• [Assignment] With the line that contains "structures, its [CMSG_*]" as the final line, return every line from the start of the data below exactly.

Collected data
(* ===== verification/SockConv.v ===== *)
(** * SockConv: the conversions of [bsd/lib/lazybsd_socket.c]

    An application of the Linux host passes Linux numbers and structures to the
    socket calls; the stack wants those of FreeBSD.  This file models the first
    half of [lazybsd_socket.c]: the tables of [ioctl] requests and socket options,
    the socket addresses, and the message headers with their ancillary data.
    Structures that the code reads through pointers which may be equal
    ([linux_sockaddr] and [sockaddr], [linux_cmsghdr] and [cmsghdr]) are bytes of
    the memory of [KernSubr]; [linux_msghdr] and [msghdr] are records.

    What the headers of FreeBSD define (its constants, the layout of its
    structures, its [CMSG_*] macros) is the class [BsdHeaders]; the documented
    facts the theorems use are the class [BsdHeadersDoc]. *)
From S2P Require Import Prelude Errno KernSubr.

(** The constants of the FreeBSD headers the tables name. *)
Inductive bsd_const : Type :=
| TIOCEXCL | TIOCNXCL | TIOCSCTTY | TIOCGPGRP | TIOCSPGRP | TIOCOUTQ | TIOCSTI | TIOCGWINSZ
| TIOCSWINSZ | TIOCMGET | TIOCMBIS | TIOCMBIC | TIOCMSET | FIONREAD | TIOCCONS | TIOCPKT
| FIONBIO | TIOCNOTTY | TIOCSETD | TIOCGETD | TIOCSBRK | TIOCCBRK | TIOCGSID | FIONCLEX
| FIOCLEX | FIOASYNC | TIOCPKT_DATA | TIOCPKT_FLUSHREAD | TIOCPKT_FLUSHWRITE | TIOCPKT_STOP
| TIOCPKT_START | TIOCPKT_NOSTOP | TIOCPKT_DOSTOP | TIOCPKT_IOCTL | SIOCGIFCONF | SIOCGIFFLAGS
| SIOCSIFFLAGS | SIOCGIFADDR | SIOCSIFADDR | SIOCGIFDSTADDR | SIOCSIFDSTADDR | SIOCGIFBRDADDR
| SIOCSIFBRDADDR | SIOCGIFNETMASK | SIOCSIFNETMASK | SIOCGIFMETRIC | SIOCSIFMETRIC
| SIOCGIFMTU | SIOCSIFMTU | SIOCSIFNAME | SIOCADDMULTI | SIOCDELMULTI | SIOCGIFINDEX
| SIOCDIFADDR | SO_DEBUG | SO_REUSEADDR | SO_ERROR | SO_DONTROUTE | SO_BROADCAST | SO_SNDBUF
| SO_RCVBUF | SO_KEEPALIVE | SO_OOBINLINE | SO_LINGER | SO_REUSEPORT | SO_RCVLOWAT
| SO_SNDLOWAT | SO_RCVTIMEO | SO_SNDTIMEO | SO_ACCEPTCONN | SO_PROTOCOL | IP_TOS | IP_TTL
| IP_HDRINCL | IP_OPTIONS | IP_MULTICAST_IF | IP_MULTICAST_TTL | IP_MULTICAST_LOOP
| IP_ADD_MEMBERSHIP | IP_DROP_MEMBERSHIP | IP_RECVTTL | IP_RECVTOS | IP_BINDANY | IP_MINTTL
| IPV6_V6ONLY | IPV6_RECVPKTINFO | IPV6_BINDANY | TCP_NODELAY | TCP_MAXSEG | TCP_KEEPIDLE
| TCP_KEEPINTVL | TCP_KEEPCNT | TCP_INFO | TCP_MD5SIG.
#[export] Instance bsd_const_eq_dec : EqDecision bsd_const.
Proof. solve_decision. Defined.
(* ===== verification/SocketApi.v ===== *)
(** * SocketApi: the socket calls of [bsd/lib/lazybsd_socket.c]

    The second half of [lazybsd_socket.c]: the calls an application makes in place
    of those of its C library.  Each converts its arguments ([SockConv]), calls one
    routine of the stack, and turns the error number of the stack into [-1] and a
    value of [lazybsd_errno] ([Errno]).

    The routines of the FreeBSD kernel are the calls [kcall] of an interface
    [Kernel], which says for each of them which error it returns, what else it
    returns through its arguments, and how it changes memory, the state of the
    stack and [td_retval]. *)
From S2P Require Import Prelude Errno KernSubr SockConv.

(** ** The routines of the stack the calls use *)

(** [struct rt_addrinfo]: the flags and the addresses (0 is NULL). *)
Record rt_addrinfo := RtAddrinfo {
  rti_flags : Z; rti_dst : Z; rti_gateway : Z; rti_netmask : Z }.

(** A call; the index is the type of what it returns besides the error. *)
Inductive kcall : Type -> Type :=
| sys_socket (domain type protocol : Z) : kcall unit
| kern_getsockopt (s level name val : Z) (valseg : uio_seg) (valsize : Z) : kcall unit
| kern_setsockopt (s level name val : Z) (valseg : uio_seg) (valsize : Z) : kcall unit
| kern_ioctl (fd com data : Z) : kcall unit
| kern_close (fd : Z) : kcall unit
| kern_readv (fd : Z) (auio : uio) : kcall unit
| kern_writev (fd : Z) (auio : uio) : kcall unit
| sendit (s : Z) (mp : msghdr) (flags : Z) : kcall msghdr
| kern_recvit (s : Z) (mp : msghdr) (fromseg : uio_seg) : kcall msghdr
| kern_fcntl (fd cmd arg : Z) : kcall unit
| kern_accept (s namelen : Z) : kcall (Z * Z)      (* the name and the file *)
| fdrop (fp : Z) : kcall unit
| sys_listen (s backlog : Z) : kcall unit
| kern_bindat (dirfd fd sa : Z) : kcall unit
| kern_connectat (dirfd fd sa : Z) : kcall unit
| kern_getpeername (fd alen : Z) : kcall Z         (* the name *)
| kern_getsockname (fd alen : Z) : kcall Z
| sys_shutdown (s how : Z) : kcall unit
| userland_sysctl (name namelen old oldlenp inkernel new newlen : Z) : kcall Z
| kern_select (nd fd_in fd_ou fd_ex tvp abi_nfdbits : Z) : kcall unit
| kern_poll (fds nfds : Z) (ts : Z * Z) : kcall unit
| sys_dup (fd : Z) : kcall unit
| sys_dup2 (from to : Z) : kcall unit
| rib_action (fibnum action : Z) (info : rt_addrinfo) : kcall unit
| malloc (size : Z) : kcall Z
| free (addr : Z) : kcall unit.

(** What a routine sees and changes: memory, the stack's own state [K], and
    [curthread->td_retval[0]]. *)
Record kstate (K : Type) := Kstate { mem : memory; stack : K; td_retval : Z }.
Arguments Kstate {K} _ _ _.
Arguments mem {K} _.
Arguments stack {K} _.
Arguments td_retval {K} _.

Class Kernel (K : Type) := kernel : forall {R : Type}, kcall R -> kstate K -> Z * R * kstate K.

(** The constants of FreeBSD that this part of the file names. *)
Class SocketHeaders := {
  AT_FDCWD : Z;
  RTM_ADD : Z;
  RTM_DELETE : Z;
  RTM_CHANGE : Z;
  RTF_HOST : Z;
  RTF_GATEWAY : Z;
  RT_DEFAULT_FIB : Z }.

(** ** The state and the monad of the calls *)

(** The state of the calls: what the stack sees, the thread's [lazybsd_errno] and
    the time [current_ts] of [lazybsd_host.c]. *)
Record sys (K : Type) := Sys { ks : kstate K; lazybsd_errno : Z; current_ts : Z * Z }.
Arguments Sys {K} _ _ _.
Arguments ks {K} _.
Arguments lazybsd_errno {K} _.
Arguments current_ts {K} _.

Definition M (K A : Type) : Type := sys K -> outcome (A * sys K).
#[export] Instance M_ret K : MRet (M K) := fun A a s => Ok (a, s).
#[export] Instance M_bind K : MBind (M K) := fun A B f m s =>
  match m s with Ok (a, s') => f a s' | Panic => Panic | Diverge => Diverge end.

Section Calls.
Context {K : Type} `{Kernel K} `{BsdHeaders} `{SocketHeaders}.

(** The addresses of the local variables that calls take the address of, and the
    bytes such variables hold before they are assigned. *)
Context (bsdaddr sa_gw sa_dst sa_nm indet : Z) (indet_rw : uio_dir).

(** A call to the stack: its error and what else it returns. *)
Definition call {R} (k : kcall R) : M K (Z * R) := fun s =>
  let '(rc, r, k') := kernel k (ks s) in Ok (rc, r, Sys k' (lazybsd_errno s) (current_ts s)).

(** [lazybsd_os_errno(rc); return (-1);] *)
Definition kern_fail (rc : Z) : M K Z := fun s =>
  Ok (-1, Sys (ks s) (lazybsd_os_errno rc) (current_ts s)).

(** [if ((rc = ...)) goto kern_fail;] *)
Definition or_fail (rc : Z) (k : M K Z) : M K Z := if negb (rc =? 0) then kern_fail rc else k.

(** [rc = curthread->td_retval[0];], an [int]. *)
Definition retval : M K Z := fun s => Ok (i32 (td_retval (ks s)), s).

(** A conversion in memory. *)
Definition in_memory (f : memory -> outcome memory) : M K unit := fun s =>
  match f (mem (ks s)) with
  | Ok m => Ok ((), Sys (Kstate m (stack (ks s)) (td_retval (ks s))) (lazybsd_errno s) (current_ts s))
  | Panic => Panic
  | Diverge => Diverge
  end.

(** A conversion in memory that also returns a value. *)
Definition in_memory_with {A} (f : memory -> outcome (A * memory)) : M K A := fun s =>
  match f (mem (ks s)) with
  | Ok (a, m) => Ok (a, Sys (Kstate m (stack (ks s)) (td_retval (ks s))) (lazybsd_errno s) (current_ts s))
  | Panic => Panic
  | Diverge => Diverge
  end.

Definition read (n : nat) (a : Z) : M K Z := fun s => Ok (load n (mem (ks s)) a, s).
Definition write (n : nat) (a v : Z) : M K unit := in_memory (fun m => Ok (store n m a v)).
Definition crash {A} : M K A := fun _ => Panic.

(** ** Sockets and options *)

Definition lazybsd_socket (domain type protocol : Z) : M K Z :=
  '(rc, _) ← call (sys_socket (if domain =? LINUX_AF_INET6 then AF_INET6 else domain) type protocol);
  or_fail rc retval.

Definition lazybsd_getsockopt (s level optname optval optlen : Z) : M K Z :=
  let level := if level =? LINUX_SOL_SOCKET then SOL_SOCKET else level in
  let optname := linux2freebsd_opt level optname in
  if optname <? 0 then kern_fail LAZYBSD_EINVAL else
  '(rc, _) ← call (kern_getsockopt s level optname optval UIO_USERSPACE optlen);
  or_fail rc (mret rc).

Definition lazybsd_getsockopt_freebsd (s level optname optval optlen : Z) : M K Z :=
  '(rc, _) ← call (kern_getsockopt s level optname optval UIO_USERSPACE optlen);
  or_fail rc (mret rc).

Definition lazybsd_setsockopt (s level optname optval optlen : Z) : M K Z :=
  let level := if level =? LINUX_SOL_SOCKET then SOL_SOCKET else level in
  let optname := linux2freebsd_opt level optname in
  if optname <? 0 then kern_fail LAZYBSD_EINVAL else
  '(rc, _) ← call (kern_setsockopt s level optname optval UIO_USERSPACE optlen);
  or_fail rc (mret rc).

Definition lazybsd_setsockopt_freebsd (s level optname optval optlen : Z) : M K Z :=
  '(rc, _) ← call (kern_setsockopt s level optname optval UIO_USERSPACE optlen);
  or_fail rc (mret rc).

Definition lazybsd_ioctl (fd request argp : Z) : M K Z :=
  let req := linux2freebsd_ioctl request in
  if req <? 0 then kern_fail LAZYBSD_EINVAL else
  '(rc, _) ← call (kern_ioctl fd req argp);
  or_fail rc (mret rc).

Definition lazybsd_ioctl_freebsd (fd request argp : Z) : M K Z :=
  '(rc, _) ← call (kern_ioctl fd request argp);
  or_fail rc (mret rc).

Definition lazybsd_close (fd : Z) : M K Z :=
  '(rc, _) ← call (kern_close fd);
  or_fail rc (mret rc).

• [Result of the task]
(* ===== verification/SockConv.v ===== *)
(** * SockConv: the conversions of [bsd/lib/lazybsd_socket.c]

    An application of the Linux host passes Linux numbers and structures to the
    socket calls; the stack wants those of FreeBSD.  This file models the first
    half of [lazybsd_socket.c]: the tables of [ioctl] requests and socket options,
    the socket addresses, and the message headers with their ancillary data.
    Structures that the code reads through pointers which may be equal
    ([linux_sockaddr] and [sockaddr], [linux_cmsghdr] and [cmsghdr]) are bytes of
    the memory of [KernSubr]; [linux_msghdr] and [msghdr] are records.

    What the headers of FreeBSD define (its constants, the layout of its
    structures, its [CMSG_*] macros) is the class [BsdHeaders]; the documented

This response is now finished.